Partial Text: During exercise in normoxia, the partial pressure of oxygen in muscle tissue has been shown to dip to as low as 3.1 mm Hg, whereas in the capillary, it remains at 38 mm Hg (Hoppeler et al. 2003). In order to maintain effort, skeletal muscle exertion must be able to rely on pathways designed to help the tissue cope with oxygen stress after oxygen delivery capacity is exceeded. A switch between aerobic and nonaerobic metabolism during strenuous exertion requires mechanisms to adjust metabolic function, and this need is acute in extended exertion in skeletal muscle. It is clear that the transcription factor hypoxia-inducible factor 1α (HIF-1α) is an essential factor in maintenance of ATP levels in cells (Seagroves et al. 2001). In fact, although HIF-1α is typically thought of as acting only during hypoxia, its loss has an effect on both normoxic and hypoxic ATP levels in a number of tissue types (Seagroves et al. 2001; Cramer et al. 2003), and this implicates the factor in regulation of metabolic function even during conditions of normal physiologic oxygenation.
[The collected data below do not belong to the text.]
(* ===== verification/ReconcileOps.v ===== *)
(** * Reconciliation decisions

    What the reconciler may do to one copy (src/internal/metadata/reconcile.go):
    promote a STALE replica it has verified, and queue the deletion of bytes
    that no metadata row accounts for. *)

From stdpp Require Import gmap strings list sorting.
From S2P Require Import Prelude Sql Schema Statements Chunks Frames Runs Deletions Objects Nodes Repair Gc Reconcile Multipart Store Trim Commit ChunkInv CompleteInv Reads RepairQueue RepairOps.

(** The copy is known to the metadata or may still be on its way. *)
Definition accounted_for (d : db) (c : N) (n : string) : Prop :=
  is_Some (chunk_replicas d !! (c, n)) \/ ck_state <$> chunks d !! c = Some ChunkPending.

(** Only unaccounted bytes are condemned. [QueueOrphanDeletion] never
    fails on an integral database. When a replica row exists for the copy or
    its chunk is still PENDING it changes nothing and answers false; otherwise
    the deletion is queued afterwards, jobs already queued stay queued, nothing
    but the queue changes, and the answer says whether the job is new. *)
Theorem QueueOrphanDeletion_guarded (now : Z) (c : N) (n : string) (d : db) :
  schema_ok d ->
  exists b d', QueueOrphanDeletion now c n d = (Ok b, d') /\
    (accounted_for d c n -> b = false /\ d' = d) /\
    (~ accounted_for d c n ->
       queue_only d d' /\ queue_grows d d' /\ deletion_queued d' c n /\
       (b = true <-> ~ deletion_queued d c n)).
Proof.
  intros Hs. unfold QueueOrphanDeletion, inTx. unfold tx_bind at 1, gets.
  case_bool_decide as Hg.
  - pose proof (enqueue_deletion_run now c n d Hs) as Hrun.
    assert (~ accounted_for d c n) as Hna.
    { destruct Hg as [Hno Hst]. intros [[r Hr]|Hp]; congruence. }
    assert (exists z d', enqueue_deletion now c n d = Ok (z, d') /\
              (z = 1%Z <-> ~ deletion_queued d c n) /\ (z = 1 \/ z = 0)%Z) as (z&d'&Hz&Hiff&Hor).
    { rewrite Hrun. case_decide; eexists _, _; (split; [done|]); split; [split; [lia|tauto]|lia|tauto|lia]. }
    unfold tx_bind. rewrite Hz. eexists _, d'. split; [done|]. split; [done|]. intros _.
    apply enqueue_deletion_ok in Hz as (?&?&?). split_and!; [done..|].
    rewrite bool_decide_eq_true, <-Hiff. lia.
  - exists false, d. split; [done|]. split; [done|]. intros Hna. exfalso. apply Hg. split.
    + apply eq_None_not_Some. intros Hx. apply Hna. by left.
    + intros Hp. apply Hna. by right.
Qed.

Lemma QueueOrphanDeletion_guarded_witness :
  exists b d', QueueOrphanDeletion 100 77 "n1" sample_db = (Ok b, d') /\ deletion_queued d' 77 "n1".
Proof.
  assert (schema_ok sample_db) as Hs.
  { apply (reachable_schema (PG:=c_locale) (fun s => s)), sample_reachable. }
  destruct (QueueOrphanDeletion_guarded 100 77 "n1" sample_db Hs) as (b&d'&Hrun&_&Hq).
  exists b, d'. split; [exact Hrun|]. apply Hq. intros [[r Hr]|Hp].
  - revert Hr. vm_compute. discriminate.
  - revert Hp. vm_compute. discriminate.
Defined.

Definition promoted_row (now : Z) (r : replica_row) : replica_row :=
  r <| cr_state := ReplicaAvailable |> <| cr_updated_at := now |>
    <| cr_verified_at := Some now |> <| cr_last_error := None |>.

(** Verification restores exactly the copy it verified.
    [PromoteVerifiedReplica] answers true exactly when the replica was STALE;
    then this row is AVAILABLE and verified and the chunk gains one copy. A
    replica in any other state - CORRUPT, DELETING, UNAVAILABLE - is not
    resurrected, and no other row changes. *)
Theorem PromoteVerifiedReplica_only_stale (now : Z) (c : N) (n : string) (d : db) :
  schema_ok d ->
  exists b d', PromoteVerifiedReplica now c n d = (Ok b, d') /\
    (b = true <-> cr_state <$> chunk_replicas d !! (c, n) = Some ReplicaStale) /\
    chunk_replicas d' !! (c, n) =
      (if b then promoted_row now <$> chunk_replicas d !! (c, n) else chunk_replicas d !! (c, n)) /\
    (forall k, k <> (c, n) -> chunk_replicas d' !! k = chunk_replicas d !! k) /\
    count_available (chunk_replicas d') c = (count_available (chunk_replicas d) c + Z.b2z b)%Z.
Proof.
  intros Hs. unfold PromoteVerifiedReplica, inTx, tx_bind.
  pose proof (update_replicas_run (fun k r => k = (c, n) /\ cr_state r = ReplicaStale)
    (promoted_row now) d Hs) as Hrun.
  unfold promoted_row in Hrun at 1. rewrite Hrun. eexists _, _. split; [done|].
  set (b := bool_decide _).
  assert (b = true <-> cr_state <$> chunk_replicas d !! (c, n) = Some ReplicaStale) as Hb.
  { unfold b. rewrite bool_decide_eq_true, count_where_pos. split.
    - intros (k&r&Hr&->&Hst). rewrite Hr. simpl. congruence.
    - intros (r&Hr&Hst)%fmap_Some. by exists (c, n), r. }
  rewrite trigger_replicas. simpl.
  assert (forall k, update_where (fun k r => k = (c, n) /\ cr_state r = ReplicaStale) (promoted_row now)
    (chunk_replicas d) !! k = if decide (k = (c, n)) then
      (if b then promoted_row now <$> chunk_replicas d !! (c, n) else chunk_replicas d !! (c, n))
      else chunk_replicas d !! k) as Hrows.
  { intros k. rewrite lookup_update_where. case_decide as Hk; cycle 1.
    { destruct (chunk_replicas d !! k); [|done]. simpl. rewrite decide_False; [done|tauto]. }
    subst k. destruct (chunk_replicas d !! (c, n)) as [r|] eqn:Hr; [|by destruct b]. simpl in Hb |- *.
    destruct b.
    - rewrite decide_True; [done|]. split; [done|]. assert (Some (cr_state r) = Some ReplicaStale); [tauto|congruence].
    - rewrite decide_False; [done|]. intros [_ Hst]. destruct Hb as [_ Hb]. rewrite Hst in Hb. by specialize (Hb eq_refl). }
  split_and!; [done| | |].
  - rewrite Hrows. by rewrite decide_True.
  - intros k Hk. rewrite Hrows. by rewrite decide_False.
  - destruct b eqn:Eb; cycle 1.
    { rewrite Z.add_0_r. apply count_available_ext. intros n'. rewrite Hrows. case_decide; congruence. }
    destruct Hb as [Hst _]. specialize (Hst eq_refl). apply fmap_Some in Hst as (r&Hr&Hst).
    rewrite (count_available_ext _ (<[(c, n) := promoted_row now r]> (chunk_replicas d))).
    + rewrite count_available_replace, Hr. unfold is_available. simpl. rewrite <-Hst. simpl. lia.
    + intros n'. rewrite Hrows, Hr. case_decide as Hk.
      * injection Hk as ->. by rewrite lookup_insert_eq.
      * rewrite lookup_insert_ne; congruence.
Qed.

Lemma PromoteVerifiedReplica_only_stale_witness :
  exists d', PromoteVerifiedReplica 101 20 "n2" (run_trace (PG:=c_locale) (fun s => s)
      [C_SetNodeHealth 60 "n2" HEALTHY; C_MarkReplicasStaleOnNode 61 "n2"] sample_db) = (Ok true, d') /\
    count_available (chunk_replicas d') 20 = 3%Z.
Proof.
  set (d := run_trace _ _ _).
  assert (schema_ok d) as Hs.
  { apply (reachable_schema (PG:=c_locale) (fun s => s)), reachable_trace, sample_reachable. }
  destruct (PromoteVerifiedReplica_only_stale 101 20 "n2" d Hs) as (b&d'&Hrun&Hb&_&_&Hcnt).
  assert (b = true) as -> by (apply Hb; vm_compute; reflexivity).
  exists d'. split; [exact Hrun|]. rewrite Hcnt. vm_compute. reflexivity.
Defined.

(** ** The history *)

Record ReconcileSummary := mkReconcileSummary {
  rs_NodeID : string;
  rs_State : ReconcileState;
  rs_Result : ReconcileResult;
  rs_LastError : string;
  rs_CreatedAt : Z;
  rs_FinishedAt : option Z
}.
Definition summary_of (kr : Z * reconcile_row) : ReconcileSummary :=
  let r := kr.2 in
  mkReconcileSummary (nr_node_id r) (nr_state r)
    (mkReconcileResult (nr_chunks_seen r) (nr_orphans_found r) (nr_phantoms_found r) (nr_verified r) (nr_corrupt_found r))
    (nullString (nr_last_error r)) (nr_created_at r) (nr_finished_at r).

(** ORDER BY updated_at DESC *)
Definition updated_desc (a b : Z * reconcile_row) : Prop := (nr_updated_at b.2 <= nr_updated_at a.2)%Z.
#[export] Instance updated_desc_dec : RelDecision updated_desc.
Proof. intros a b. unfold updated_desc. apply _. Defined.

#[export] Instance updated_desc_trans : Transitive updated_desc.
Proof. intros a b c. unfold updated_desc. lia. Qed.
#[export] Instance updated_desc_total : Total updated_desc.
Proof. intros a b. unfold updated_desc. lia. Qed.

Section history.
Context `{PG : !Postgres}.

Definition RecentReconciliations (limit : Z) : Op db (list ReconcileSummary) :=
  let limit := if decide (limit <= 0 \/ 100 < limit)%Z then 20%Z else limit in
  inTx (
    let! m := gets node_reconciliations in
    let! rows := limit_rows limit (order_by updated_desc (rows_where (fun _ _ => True) m)) in
    tx_ret (summary_of <$> rows)).

(** The newest runs, at most a hundred: the list shows runs of the table, the
    last changed first, and leaves one out only if it is full and everything in
    it is at least as recent. *)
Lemma RecentReconciliations_exact limit d : exists rows,
  RecentReconciliations limit d = (Ok (summary_of <$> rows), d) /\ (length rows <= 100)%nat /\
  StronglySorted updated_desc rows /\ (forall kr, kr ∈ rows -> node_reconciliations d !! kr.1 = Some kr.2) /\
  (forall k r, node_reconciliations d !! k = Some r -> (k, r) ∉ rows ->
     rows <> [] /\ forall kr, kr ∈ rows -> (nr_updated_at r <= nr_updated_at kr.2)%Z).
Proof.
  set (n := if decide (limit <= 0 \/ 100 < limit)%Z then 20%Z else limit).
  assert (1 <= n <= 100)%Z as Hn by (unfold n; case_decide; lia).
  set (l := order_by updated_desc (rows_where (fun _ _ => True) (node_reconciliations d))).
  assert (StronglySorted updated_desc l) as Hs.
  { apply (StronglySorted_merge_sort updated_desc). }
  assert (forall k r, (k, r) ∈ l <-> node_reconciliations d !! k = Some r) as Hl.
  { intros k r. unfold l. rewrite order_by_perm, elem_of_rows_where. tauto. }
  rewrite <-(take_drop (Z.to_nat n) l) in Hs. exists (take (Z.to_nat n) l). split_and!.
  - unfold RecentReconciliations. fold n. unfold inTx, tx_bind, gets, limit_rows. fold l. by rewrite decide_False by lia.
  - rewrite length_take. lia.
  - by apply StronglySorted_app_1_l in Hs.
  - intros [k r] Hin. by apply Hl, (subseteq_take (Z.to_nat n)).
  - intros k r Hr Hout. apply Hl in Hr. split.
    + intros E. destruct l; [by apply elem_of_nil in Hr|]. destruct (Z.to_nat n) eqn:?; [lia|done].
    + intros kr Hin. rewrite <-(take_drop (Z.to_nat n) l) in Hr. apply elem_of_app in Hr as [Hr|Hr]; [done|].
      apply (StronglySorted_app_1_elem_of _ _ _ _ _ Hs Hin Hr).
Qed.
End history.
Lemma fcompare_key x y :
  is_nan x = false -> is_nan y = false ->
  match SFcompare x y with
  | Some Lt => key_lt (fkey x) (fkey y)
  | Some Eq => fkey x = fkey y
  | Some Gt => key_lt (fkey y) (fkey x)
  | None => False
  end.
Proof.
  destruct x as [?|[]| |[] m e], y as [?|[]| |[] m' e']; try done; intros _ _; simpl;
    unfold key_lt; simpl; try lia;
    (destruct (Z.compare_spec e e'); simpl; try lia; subst;
     change (Pos.compare_cont Eq m m') with (m ?= m')%positive;
     destruct (Pos.compare_spec m m'); simpl; subst; try done; lia).
Qed.

Lemma flt_key x y : is_nan x = false -> is_nan y = false -> flt x y = true <-> key_lt (fkey x) (fkey y).
Proof.
  intros Hx Hy. pose proof (fcompare_key x y Hx Hy) as H. unfold flt, SFltb.
  destruct (SFcompare x y) as [[]|]; [|done| |done]; (split; [done|]); unfold key_lt in *; intros; exfalso.
  - rewrite H in *. lia.
  - lia.
Qed.
Lemma feq_key x y : is_nan x = false -> is_nan y = false -> feq x y = true <-> fkey x = fkey y.
Proof.
  intros Hx Hy. pose proof (fcompare_key x y Hx Hy) as H. unfold feq, SFeqb.
  destruct (SFcompare x y) as [[]|]; [done| | |done]; (split; [done|]); unfold key_lt in *; intros E;
    rewrite E in *; lia.
Qed.

(** ** sort.Slice *)

Section slices.
Context {A : Type}.

(** [less] is a strict weak order on the elements of [l], which is what
    sort.Slice asks of it. *)
Record strict_weak (less : A -> A -> bool) (l : list A) : Prop := {
  sw_irrefl : forall a, a ∈ l -> less a a = false;
  sw_trans : forall a b c, a ∈ l -> b ∈ l -> c ∈ l ->
    less a b = true -> less b c = true -> less a c = true;
  sw_incomparable : forall a b c, a ∈ l -> b ∈ l -> c ∈ l ->
    less a b = false -> less b c = false -> less a c = false
}.

(** No element comes before a smaller one. *)
Definition in_order (less : A -> A -> bool) : list A -> Prop :=
  StronglySorted (fun a b => less b a = false).
End slices.

(** sort.Slice permutes the slice, and orders it when [less] is a strict weak
    order; equal elements may come in any order. *)
Class GoSort := {
  sort_slice : forall {A}, (A -> A -> bool) -> list A -> list A;
  sort_slice_perm : forall {A} (less : A -> A -> bool) l, sort_slice less l ≡ₚ l;
  sort_slice_sorted : forall {A} (less : A -> A -> bool) l,
    strict_weak less l -> in_order less (sort_slice less l)
}.

(** A sorted slice under a total order is unique. *)
Lemma in_order_unique {A} (less : A -> A -> bool) l1 l2 :
  (forall a b, a ∈ l1 -> b ∈ l1 -> less a b = false -> less b a = false -> a = b) ->
  l1 ≡ₚ l2 -> in_order less l1 -> in_order less l2 -> l1 = l2.
Proof.
  intros Hanti Hp Hs1. revert l2 Hp. induction Hs1 as [|a l1 Hs1 IH Ha]; intros l2 Hp Hs2.
  { by apply Permutation_nil in Hp. }
  destruct l2 as [|b l2]; [symmetry in Hp; by apply Permutation_nil_cons in Hp|].
  apply StronglySorted_inv in Hs2 as [Hs2 Hb]. rewrite Forall_forall in Ha, Hb.
  assert (a = b) as <-.
  { assert (a ∈ b :: l2) as Hin1 by (rewrite <-Hp; by left).
    assert (b ∈ a :: l1) as Hin2 by (rewrite Hp; by left).
    apply elem_of_cons in Hin1 as [?|Hin1]; [done|]. apply elem_of_cons in Hin2 as [?|Hin2]; [done|].
    apply Hanti; [by left|by right|by apply Hb|by apply Ha]. }
  f_equal. apply IH; [|by apply Permutation_cons_inv in Hp|done].
  intros x y Hx Hy. apply Hanti; by right.
Qed.

(** Filtering keeps the order. *)
Lemma in_order_filter {A} (less : A -> A -> bool) (P : A -> Prop) `{forall x, Decision (P x)} l :
  in_order less l -> in_order less (filter P l).
Proof.
  induction 1 as [|a l Hs IH Ha]; [constructor|]. rewrite filter_cons. case_decide; [|done].
  constructor; [done|]. rewrite Forall_forall in *. intros x Hx. apply list_elem_of_filter in Hx as [_ Hx]. auto.
Qed.

(** Insertion sort has the behaviour of the class. *)
Section insertion.
Context {A : Type} (less : A -> A -> bool).

Fixpoint insert_sorted (a : A) (l : list A) : list A :=
  match l with
  | [] => [a]
  | b :: l' => if less b a then b :: insert_sorted a l' else a :: l
  end.
Definition insertion_sort (l : list A) : list A := foldr insert_sorted [] l.

Lemma insert_sorted_perm a l : insert_sorted a l ≡ₚ a :: l.
Proof. induction l as [|b l IH]; [done|]. simpl. case_match; [|done]. rewrite IH. apply Permutation_swap. Qed.

Lemma insertion_sort_perm l : insertion_sort l ≡ₚ l.
Proof. induction l as [|a l IH]; [done|]. simpl. by rewrite insert_sorted_perm, IH. Qed.

Lemma insert_sorted_in_order a l :
  strict_weak less (a :: l) -> in_order less l -> in_order less (insert_sorted a l).
Proof.
  intros Hw. induction 1 as [|b l Hs IH Hb]; simpl; [repeat constructor|].
  assert (strict_weak less (a :: l)) as Hw'.
  { destruct Hw as [W1 W2 W3]. split; intros *; rewrite ?elem_of_cons in *; intros.
    - apply W1. rewrite !elem_of_cons. tauto.
    - eapply W2 with b0; rewrite ?elem_of_cons; tauto.
    - eapply W3 with b0; rewrite ?elem_of_cons; tauto. }
  rewrite Forall_forall in Hb. assert (a ∈ a :: b :: l) by set_solver. assert (b ∈ a :: b :: l) by set_solver.
  destruct (less b a) eqn:E.
  - constructor; [by apply IH|]. apply Forall_forall. intros x Hx.
    rewrite insert_sorted_perm in Hx. apply elem_of_cons in Hx as [->|Hx]; [|by apply Hb].
    destruct (less a b) eqn:E'; [|done].
    pose proof (sw_trans _ _ Hw a b a) as Ht. rewrite (sw_irrefl _ _ Hw a) in Ht by done. exfalso. by discriminate Ht.
  - constructor; [by constructor; [|apply Forall_forall]|]. apply Forall_forall. intros x Hx.
    apply elem_of_cons in Hx as [->|Hx]; [done|].
    apply (sw_incomparable _ _ Hw x b a); [set_solver|done|done|by apply Hb|done].
Qed.

Lemma strict_weak_sub l l' : l' ⊆ l -> strict_weak less l -> strict_weak less l'.
Proof. intros Hl [W1 W2 W3]. split; eauto. Qed.

Lemma insertion_sort_in_order l : strict_weak less l -> in_order less (insertion_sort l).
Proof.
  induction l as [|a l IH]; intros Hw; [constructor|]. simpl. apply insert_sorted_in_order.
  - eapply strict_weak_sub; [|done]. intros x. by rewrite !elem_of_cons, insertion_sort_perm.
  - apply IH. eapply strict_weak_sub; [|done]. set_solver.
Qed.
End insertion.

Definition sort_by_insertion : GoSort := {|
  sort_slice := @insertion_sort;
  sort_slice_perm := @insertion_sort_perm;
  sort_slice_sorted := @insertion_sort_in_order
|}.

(** ** Integers below 2^53 *)

Lemma digits2_log2 p : Zpos (digits2_pos p) = (Z.log2 (Zpos p) + 1)%Z.
Proof.
  induction p as [p IH|p IH|]; [| |done]; simpl digits2_pos; rewrite Pos2Z.inj_succ, IH.
  - rewrite (Pos2Z.inj_xI p), Z.add_1_r, Z.log2_succ_double by lia. lia.
  - rewrite (Pos2Z.inj_xO p), Z.log2_double by lia. lia.
Qed.
Lemma Zdigits2_log2 m : (0 < m)%Z -> Zdigits2 m = (Z.log2 m + 1)%Z.
Proof. destruct m as [|p|p]; [lia| |lia]. intros _. apply digits2_log2. Qed.

(** Shifting out zero bits is exact. *)
Lemma shr_1_exact m : (0 <= m)%Z -> (2 | m)%Z ->
  shr_1 {| shr_m := m; shr_r := false; shr_s := false |} = {| shr_m := m / 2; shr_r := false; shr_s := false |}.
Proof.
  intros Hm [k ->]. rewrite Z.div_mul by done. destruct k as [|p|p]; [done| |lia].
  rewrite <-Pos2Z.inj_mul, Pos.mul_comm. done.
Qed.
Lemma shr_iter_exact p m : (0 <= m)%Z -> (2 ^ Zpos p | m)%Z ->
  SpecFloat.iter_pos shr_1 p {| shr_m := m; shr_r := false; shr_s := false |} =
  {| shr_m := m / 2 ^ Zpos p; shr_r := false; shr_s := false |}.
Proof.
  revert m. induction p as [p IH|p IH|]; intros m Hm [k ->]; cbn [SpecFloat.iter_pos].
  - rewrite (Pos2Z.inj_xI p), Z.pow_add_r, Z.pow_mul_r, Z.pow_1_r by lia.
    assert (0 <= k)%Z by nia.
    assert (0 < 2 ^ Zpos p)%Z by lia.
    replace ((2 ^ 2) ^ Zpos p)%Z with (2 ^ Zpos p * 2 ^ Zpos p)%Z by (rewrite <-Z.pow_mul_l; done).
    rewrite shr_1_exact by (try nia; exists (k * (2 ^ Zpos p * 2 ^ Zpos p))%Z; lia).
    replace (k * (2 ^ Zpos p * 2 ^ Zpos p * 2))%Z with (k * 2 ^ Zpos p * 2 ^ Zpos p * 2)%Z by lia.
    rewrite Z.div_mul by done.
    rewrite IH by (try nia; by eexists). rewrite Z.div_mul by lia.
    rewrite IH by (try nia; by eexists). rewrite Z.div_mul by lia.
    f_equal. replace (k * 2 ^ Zpos p * 2 ^ Zpos p * 2)%Z with (k * (2 ^ Zpos p * 2 ^ Zpos p * 2))%Z by lia.
    by rewrite Z.div_mul by nia.
  - assert (0 <= k)%Z by (assert (0 < 2 ^ Zpos p~0)%Z by lia; nia).
    rewrite (Pos2Z.inj_xO p), Z.pow_mul_r by lia.
    assert (0 < 2 ^ Zpos p)%Z by lia.
    replace ((2 ^ 2) ^ Zpos p)%Z with (2 ^ Zpos p * 2 ^ Zpos p)%Z by (rewrite <-Z.pow_mul_l; done).
    rewrite Z.mul_assoc.
    rewrite IH by (try nia; by eexists). rewrite Z.div_mul by lia.
    rewrite IH by (try nia; by eexists). rewrite Z.div_mul by lia.
    f_equal. rewrite <-Z.mul_assoc. by rewrite Z.div_mul by nia.
  - apply shr_1_exact; [done|]. by exists k.
Qed.

(** A value of at most 53 bits is rounded to itself. *)
Lemma shr_fexp_exact m e v : (0 < v < 2 ^ 53)%Z -> (e <= 0)%Z -> m = (v * 2 ^ (- e))%Z ->
  exists m' e', shr_fexp 53 1024 m e loc_Exact = ({| shr_m := m'; shr_r := false; shr_s := false |}, e') /\
    (e' <= 0)%Z /\ m' = (v * 2 ^ (- e'))%Z /\ (Z.log2 v + 1 - 53 <= e')%Z.
Proof.
  intros Hv He ->. assert (0 < 2 ^ (- e))%Z by lia.
  unfold shr_fexp. rewrite Zdigits2_log2 by nia. rewrite Z.log2_mul_pow2 by lia.
  assert (0 <= Z.log2 v < 53)%Z as Hlog by (split; [apply Z.log2_nonneg|apply Z.log2_lt_pow2; lia]).
  unfold fexp, emin. replace (- e + Z.log2 v + 1 + e)%Z with (Z.log2 v + 1)%Z by lia.
  rewrite Z.max_l by lia. set (n := (Z.log2 v + 1 - 53 - e)%Z). unfold shr, shr_record_of_loc.
  destruct n as [|p|p] eqn:Hn; unfold n in *.
  - exists (v * 2 ^ (- e))%Z, e. split_and!; [done|lia|done|lia].
  - assert (2 ^ (- e) = 2 ^ (- (Z.log2 v + 1 - 53)) * 2 ^ Zpos p)%Z as Hsplit by (rewrite <-Z.pow_add_r by lia; f_equal; lia).
    rewrite shr_iter_exact; [|nia|exists (v * 2 ^ (- (Z.log2 v + 1 - 53)))%Z; rewrite Hsplit; lia].
    eexists _, _. split_and!; [done|lia| |lia].
    rewrite Hsplit, Z.mul_assoc, Z.div_mul by lia. f_equal. f_equal. lia.
  - exists (v * 2 ^ (- e))%Z, e. split_and!; [done|lia|done|lia].
Qed.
In 4-mo–old mice with the skeletal-muscle HIF-1α gene knocked out (HIF-1α KOs), the frequency of excision was evaluated through real-time PCR techniques. We saw deletion frequencies consistent with those described previously for this cre recombinase transgene (Bruning et al. 1998) with some variation in penetration; mean frequency of deletion was 54.9%, with the highest frequency of muscle-specific deletion of HIF-1α being 72% in the gastrocnemius of 4-mo–old mice homozygous for the loxP-flanked allele (Table 1). This transgene is expressed at a lower level in cardiac tissue, and cardiac deletion was detected (Table 1); however, none of the phenotypes described below were seen in cardiac myocyte-specific deletions of HIF-1α (Figure 1A). Gross muscle sections were evaluated histologically to evaluate both vascularization and fiber type (Tables 2 and 3), and ultrastructurally to determine number of mitochondria (Figure 1B). No changes were detected in any of these features in HIF-1α KOs, except for a slight but statistically significant decrease in type IIA fibers in the soleus muscles (Table 3). Similar hematocrit and blood hemoglobin levels were seen in HIF-1α KOs and wild-type (WT) mice (Figure 2).